Buyers market fueled by consumer fear


It’s a buyer’s market moving into 2016, and sellers are urged to be realistic in a struggling economy.

The Calgary Real Estate Board (CREB) released its annual forecast report on Jan. 13, which indicated sales in Okotoks declined by 27 per cent in 2015 over the previous year. It’s a common trend in the region, as sales in Calgary dropped 26 per cent.

Decreased sales activity comes as a direct result of the oil slump and economic decline felt through 2015, which CREB researchers predict will last until the end of 2016.

In Okotoks, this has resulted in a five-months’ supply of inventory in the housing market and a much slower real estate industry than previous years, according to Jacky van der Ven, a realtor with CIR Okotoks.

“Some buyers are waiting for prices to come down more, but others are waiting because they’re worried about their jobs,” she said. “They’re scared. There’s a lot of fear out there.”

However, she said the market is “not entirely doom and gloom.”
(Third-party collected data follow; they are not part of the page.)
(* ===== verification/Scenarios.v ===== *)
(** * Scenarios: the objects the witnesses evaluate on

    The key [1, 2, 3, 4] of the specification's scenario, the object it
    constructs on each engine of [Engines], and sessions on them. *)

From Stdlib Require Import ZArith Lia.
From stdpp Require Import prelude.
From S2P Require Import Prelude Collect Limits Engine Engines Machine.

Local Open Scope comp_scope.

(** The key [1, 2, 3, 4] of the specification's scenario. *)
Definition key4 : list (word u32) := map (of_Z u32) [1; 2; 3; 4]%Z.

(** The scenario's object on each engine. *)
Definition strict4 : machine (E:=strict) := built (E:=strict) key4.
Definition mixer4 : machine (E:=mixer) := built (E:=mixer) key4.
Definition tracer4 : machine (E:=tracer mixer) := built (E:=tracer mixer) key4.

(** Calls on the mixer with their arguments given as integers. *)
Definition feed (z : Z) : call (E:=mixer) := CShl (of_Z u32 z).
Definition rekey (zs : list Z) : call (E:=mixer) :=
  CSetKey (map (of_Z u32) zs).

(** A session on the mixer: extract, feed, extract, reset, extract twice. *)
Definition busy : list (call (E:=mixer)) :=
  [CShr; feed 7; CCall; CReset; CShr; CShr].

Lemma reachable_strict4 : reachable strict4.
Proof. apply reachable_built. by vm_compute. Qed.

Lemma reachable_mixer4 : reachable mixer4.
Proof. apply reachable_built. by vm_compute. Qed.

Lemma reachable_tracer4 : reachable tracer4.
Proof. apply reachable_built. by vm_compute. Qed.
Okotoks homes priced less than $500,000 continue to sell, Do you know the average home price and number of days on market in Okotoks and has the average price changed as the economy slumped? she said, and the majority of homes sitting on the market for longer periods are priced higher.

Though they may be on the market longer than they would have been two years ago, homes and condos in the lower price range sell easier, she said.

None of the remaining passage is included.